Complete the code to calculate the mean target value for each category.
mean_target = df.groupby('category')['target'].[1]()
The mean() function calculates the average target value for each category, which is the basis of target encoding.
Complete the code to map the target mean to the original dataframe's category column.
df['category_encoded'] = df['category'].[1](mean_target)
The map() function replaces each category with its corresponding mean target value from mean_target.
Fix the error in the code to avoid data leakage by computing target encoding only on the training set.
mean_target_train = train_df.groupby('category')['target'].[1]() train_df['category_encoded'] = train_df['category'].map(mean_target_train) test_df['category_encoded'] = test_df['category'].map(mean_target_train).fillna([2])
We use mean to calculate the average target in the training set. For categories in the test set not seen in training, we fill missing values with 0 to avoid errors.
Fill both blanks to create a target encoding function that fits on training data and transforms new data.
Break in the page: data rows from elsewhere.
(* ===== verification/Kernel.v ===== *)
(** * Processes and files (kernel/proc.c: userinit, fork, exit; kernel/syscall.c:
    arguments)

    The operations of proc.c that use files and inodes, and the access of system
    calls to the registers and the memory of their process. *)

From S2P Require Import Prelude Abi Monad Riscv Mem Block Kalloc Vm Proc Pipe Log Store LogStore ProcMem Printf Fs File.

(** Offsets in [struct trapframe]. *)
Definition TF_epc : Z := 24.
Definition TF_sp : Z := 48.
Definition TF_a0 : Z := 112.
Definition TF_a1 : Z := 120.
Definition TF_a7 : Z := 168.
Definition TF_SIZE : Z := 288.

(** [initcode]: a user program that calls exec("/init") *)
Definition initcode : list Z :=
  [0x17; 0x05; 0x00; 0x00; 0x13; 0x05; 0x45; 0x02;
   0x97; 0x05; 0x00; 0x00; 0x93; 0x85; 0x35; 0x02;
   0x93; 0x08; 0x70; 0x00; 0x73; 0x00; 0x00; 0x00;
   0x93; 0x08; 0x20; 0x00; 0x73; 0x00; 0x00; 0x00;
   0xef; 0xf0; 0x9f; 0xff; 0x2f; 0x69; 0x6e; 0x69;
   0x74; 0x00; 0x00; 0x24; 0x00; 0x00; 0x00; 0x00;
   0x00; 0x00; 0x00; 0x00].

(** The string before the first NUL. *)
Fixpoint c_str (l : list Z) : list Z :=
  match l with
  | c :: l => if c =? 0 then [] else c :: c_str l
  | [] => []
  end.

(** [safestrcpy(p->name, s, sizeof(p->name))] on the array of 16 characters: a NUL
    that was copied is followed by the one it writes. *)
Definition copy_name (old s : list Z) : list Z := splice old 0 (take 15 (s ++ [0]) ++ [0]).

Section kernel.
(** Linker symbols, the address of the local [de] of fs.c, and the calling
    process. *)
Context (kend trampoline forkret_addr de : Z).

(** A word of the trapframe of process [i]. *)
Definition tf_get (i off : Z) : K kstate Z :=
  gets (λ s, let p := kmem (fsys s) in load64 (ram (mem_ p)) (trapframe (getp p i) + off)).

Definition tf_set (i off v : Z) : K kstate unit :=
  in_procs (λ s x, lift Proc.memL (modify (λ m, set_ram (store64 (ram m) (trapframe (getp s i) + off) v) m)) s x).

Definition updk (i : Z) (f : proc → proc) : K kstate unit := in_procs (updproc i f).

(** [userinit] runs before there is a process: [myproc()] is not used, and
    [namei("/")] does not use [cwd]. *)
Definition userinit : K kstate unit :=
  r <- in_procs (allocproc kend trampoline forkret_addr) ;;
  match r with
  | None => panic "null pointer" (* the code does not check *)
  | Some p =>
      in_procs (modify (λ s, Procs (tbl s) p (nextpid s) (mem_ s))) ;;
      (* allocate one user page and copy init's instructions and data into it. *)
      pt <- gets (λ s, pagetable (getp (kmem (fsys s)) p)) ;;
      in_mem (uvminit pt initcode) ;;
      updk p (set_sz PGSIZE) ;;
      (* prepare for the very first "return" from kernel to user. *)
      tf_set p TF_epc 0 ;;
      tf_set p TF_sp PGSIZE ;;
      updk p (λ q, set_name (copy_name (name q) (chars "initcode")) q) ;;
      ip <- in_fs (@namei _ _ (log_store 0) (proc_memory 0) 0 de 0 (chars "/")) ;;
      updk p (set_cwd ip) ;;
      updk p (set_state RUNNABLE) ;;
      release (L_proc p)
  end.

Context (me mypid : Z).

#[local] Instance kstore : BlockStore lstate := log_store mypid.
#[local] Instance kmemory : Memory procs := proc_memory me.

(** [for(i = 0; i < NOFILE; i++) if(p->ofile[i]) np->ofile[i] = filedup(p->ofile[i])] *)
Definition dup_files (np : Z) : K kstate unit :=
  for_each (seqZ 0 NOFILE) (λ fd,
    p <- myproc me ;;
    match zget (ofile p) fd with
    | Some (Some f) => f' <- filedup f ;; updk np (λ q, set_ofile (zset (ofile q) fd (Some f')) q)
    | _ => ret tt
    end).

Definition fork : K kstate Z :=
  (* Allocate process. *)
  r <- in_procs (allocproc kend trampoline forkret_addr) ;;
  match r with
  | None => ret (-1)
  | Some np =>
      (* Copy user memory from parent to child. *)
      p <- myproc me ;;
      q <- gets (λ s, getp (kmem (fsys s)) np) ;;
      r <- in_mem (uvmcopy kend (pagetable p) (pagetable q) (sz p)) ;;
      if r <? 0 then
        in_procs (freeproc kend np) ;;
        release (L_proc np) ;;
        ret (-1)
      else
        updk np (set_sz (sz p)) ;;
        (* copy saved user registers. *)
        in_mem (modify (λ m, set_ram (write_bytes (ram m) (trapframe q) (read_bytes (ram m) (trapframe p) (Z.to_nat TF_SIZE))) m)) ;;
        (* Cause fork to return 0 in the child. *)
        tf_set np TF_a0 0 ;;
        (* increment reference counts on open file descriptors. *)
        dup_files np ;;
        c <- in_fs (idup (default NULL (cwd p))) ;;
        updk np (set_cwd (Some c)) ;;
        updk np (λ q, set_name (copy_name (name q) (c_str (name p))) q) ;;
        pid <- gets (λ s, pid (getp (kmem (fsys s)) np)) ;;
        release (L_proc np) ;;
        acquire L_wait ;;
        updk np (set_parent (Some me)) ;;
        release L_wait ;;
        acquire (L_proc np) ;;
        updk np (set_state RUNNABLE) ;;
        release (L_proc np) ;;
        ret pid
  end.

(** Switch to scheduler: the checks, and the switch. *)
Definition sched : K kstate unit := in_procs (sched_checks me) ;; swtch (L_proc me).

(** Give up the CPU for one scheduling round. *)
Definition yield : K kstate unit :=
  acquire (L_proc me) ;;
  updk me (set_state RUNNABLE) ;;
  sched ;;
  release (L_proc me).

(** Does not return: the scheduler does not run a zombie. *)
Definition exit {A} (status : Z) : K kstate A :=
  ip <- gets (λ s, initproc (kmem (fsys s))) ;;
  if me =? ip then panic "init exiting"
  else
    (* Close all open files. *)
    for_each (seqZ 0 NOFILE) (λ fd,
      p <- myproc me ;;
      match zget (ofile p) fd with
      | Some (Some f) =>
          fileclose kend me mypid f ;;
          updk me (λ q, set_ofile (zset (ofile q) fd None) q)
      | _ => ret tt
      end) ;;
    kbegin_op ;;
    p <- myproc me ;;
    in_fs (iput mypid (default NULL (cwd p))) ;;
    kend_op mypid ;;
    updk me (set_cwd None) ;;
    acquire L_wait ;;
    (* Give any children to init. *)
    in_procs (reparent me) ;;
    (* Parent might be sleeping in wait(). *)
    p <- myproc me ;;
    match parent p with Some q => wakeup (C_proc q) | None => ret tt end ;;
    acquire (L_proc me) ;;
    updk me (set_xstate status) ;;
    updk me (set_state ZOMBIE) ;;
    release L_wait ;;
    (* Jump into the scheduler, never to return. *)
    sched ;;
    panic "zombie exit".

(** ** The arguments of system calls *)

(** Fetch the uint64 at addr from the current process: [None] for -1. *)
Definition fetchaddr (addr : Z) : K kstate (option Z) :=
  p <- myproc me ;;
  if (sz p <=? addr) || (sz p <? u64 (addr + 8)) then ret None
  else
    r <- in_mem (copyin (pagetable p) addr 8) ;;
    if negb (r.1 =? 0) then ret None else ret (Some (little_endian_to_Z 8 r.2)).

(** Fetch the nul-terminated string at addr from the current process, with its
    length, or -1 for error. *)
Definition fetchstr (addr max : Z) : K kstate (Z * list Z) :=
  p <- myproc me ;;
  r <- in_mem (copyinstr (pagetable p) addr (Z.to_nat max)) ;;
  if r.1 <? 0 then ret (r.1, [])
  else ret (Z.of_nat (length (c_str r.2)), c_str r.2).

Definition argraw (n : Z) : K kstate Z :=
  if (0 <=? n) && (n <=? 5) then tf_get me (TF_a0 + 8 * n) else panic "argraw".

(** The nth 32-bit system call argument. *)
Definition argint (n : Z) : K kstate Z := v <- argraw n ;; ret (i32 v).

Definition argaddr (n : Z) : K kstate Z := argraw n.

Definition argstr (n max : Z) : K kstate (Z * list Z) := addr <- argaddr n ;; fetchstr addr max.
End kernel.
def target_encode(train, test, cat_col, target_col): mean_target = train.groupby([1])[[2]].mean() train_encoded = train[cat_col].map(mean_target) test_encoded = test[cat_col].map(mean_target).fillna(mean_target.mean()) return train_encoded, test_encoded
The function groups training data by the category column and calculates the mean of the target column. These are the inputs to groupby and the column to average.
Fill all three blanks to apply target encoding with smoothing to reduce noise for categories with few samples.
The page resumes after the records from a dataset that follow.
Lemma take_block_f st bs A a b n :
  heap_ok st bs A → adjacent st bs a b → 0 < n <= b.2 →
  ∃ q st' bs', take_block n a.1 b.1 st = (q, st') ∧ heap_ok st' bs' ((q - HDR, n) :: A) ∧ ubrk st' = ubrk st.
Proof.
  intros Hok Hadj Hn. destruct (adjacent_split st bs a b (hk_ring _ _ _ Hok) Hadj ltac:(lia)) as (l1 & l2 & -> & ->).
  assert (size st b.1 = b.2) as Esz.
  { destruct (hk_ring _ _ _ Hok) as [Hl _]. destruct (linked_lookup _ _ _ b Hl) as [w Hw]; [set_solver |]. unfold size, geth. by rewrite Hw. }
  assert (bend b <= ubrk st) as Htop by (apply (hk_top _ _ _ Hok); set_solver). pose proof (hk_brk _ _ _ Hok) as Hbrk.
  assert (base_at + HDR <= b.1) as Hlo.
  { destruct (hk_ring _ _ _ Hok) as [_ Ha]. apply (asc_elem _ _ b) in Ha; [lia | set_solver]. }
  unfold take_block. rewrite Esz. destruct (Z.eqb_spec b.2 n) as [E | Hne].
  - eexists _, _, (l1 ++ l2). split; [reflexivity |]. split; [| done].
    replace (b.1 + HDR - HDR, n) with b by (destruct b; cbn in *; f_equal; lia). by apply take_all.
  - rewrite u32_small by (unfold bend, HDR in *; lia).
    assert (size (set_size b.1 (b.2 - n) st) b.1 = b.2 - n) as -> by (unfold size, geth; cbn; by rewrite lookup_insert_eq).
    eexists _, _, (l1 ++ (b.1, b.2 - n) :: l2). split; [reflexivity |]. split; [| done].
    replace (b.1 + HDR * (b.2 - n) + HDR - HDR) with (b.1 + HDR * (b.2 - n)) by lia. apply take_tail; [done | lia].
Qed.

(** ** More memory *)

(** The kernel keeps the memory of the process below 2^31. *)
Context (Hgrows : ∀ b n, grows b n = true → b + n < 2 ^ 31).

Lemma hdrs_top st bs A b : heap_ok st bs A → b ∈ nodes bs ∨ b ∈ A → b.1 < ubrk st.
Proof.
  intros [Hr _ Hal _ _ Htop Hbrk _] [Hb | Hb].
  - apply elem_of_cons in Hb as [-> | Hb]; [unfold HDR in *; cbn; lia |]. specialize (Htop b ltac:(set_solver)).
    destruct Hr as [_ Ha]. apply (asc_elem _ _ _ Ha) in Hb. unfold bend, HDR in *. lia.
  - specialize (Htop b ltac:(set_solver)). destruct (Hal b Hb) as (_ & H & _). unfold bend, HDR in *. lia.
Qed.

Lemma disj_above e x y : bend x <= e → e <= y.1 → disj y x.
Proof. unfold disj. lia. Qed.

(** The new memory, before it is given to [free]. *)
Lemma grown_ok st bs A n :
  heap_ok st bs A → 0 < n → ubrk st + HDR * n < 2 ^ 31 →
  heap_ok (set_size (ubrk st) n (UState (hdrs st) (freep st) (ubrk st + HDR * n))) bs ((ubrk st, n) :: A).
Proof.
  intros Hok Hn Hb. pose proof (λ b, hdrs_top st bs A b Hok) as Ht. destruct Hok as [Hr Hf Hal Hsep Hpair Htop Hbrk Hsum].
  split; try (cbn; done).
  - destruct Hr as [Hl Ha]. split; [| done]. unfold set_size, seth. cbn [hdrs]. apply linked_insert; [| done].
    intros (x & E & Hx)%list_elem_of_fmap. specialize (Ht x (or_introl Hx)). lia.
  - intros x [-> | Hx]%elem_of_cons.
    + cbn. rewrite lookup_insert_eq. split_and!; [lia | done |]. by eexists.
    + destruct (Hal x Hx) as (H1 & H2 & w & Hw). split_and!; [done | done |]. exists w. cbn. rewrite lookup_insert_ne; [done |].
      specialize (Ht x (or_intror Hx)). lia.
  - intros y [-> | Hy]%elem_of_cons; [| by apply Hsep]. apply Forall_forall. intros x Hx. apply (disj_above (ubrk st)); [apply Htop; set_solver | done].
  - split; [| done]. apply Forall_forall. intros x Hx. apply (disj_above (ubrk st)); [apply Htop; set_solver | done].
  - cbn. intros x Hx. unfold HDR in *. apply elem_of_app in Hx as [Hx | [-> | Hx]%elem_of_cons]; [| unfold bend, HDR; cbn; lia |];
      specialize (Htop x ltac:(set_solver)); lia.
  - cbn. unfold HDR in *. lia.
  - cbn. unfold total in *. lia.
Qed.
def smooth_target_encode(train, test, cat_col, target_col, m=5): mean = train[target_col].mean() agg = train.groupby([1])[[2]].agg(['mean', 'count']) smooth = (agg['count'] * agg['mean'] + m * mean) / (agg['count'] + m) train_encoded = train[cat_col].map(smooth) test_encoded = test[cat_col].map(smooth).fillna(mean) return train_encoded, test_encoded
The groupby is done on the category column ('category'), and the aggregation is on the target column ('target'). The smoothing formula uses counts and means to balance category averages with the global mean.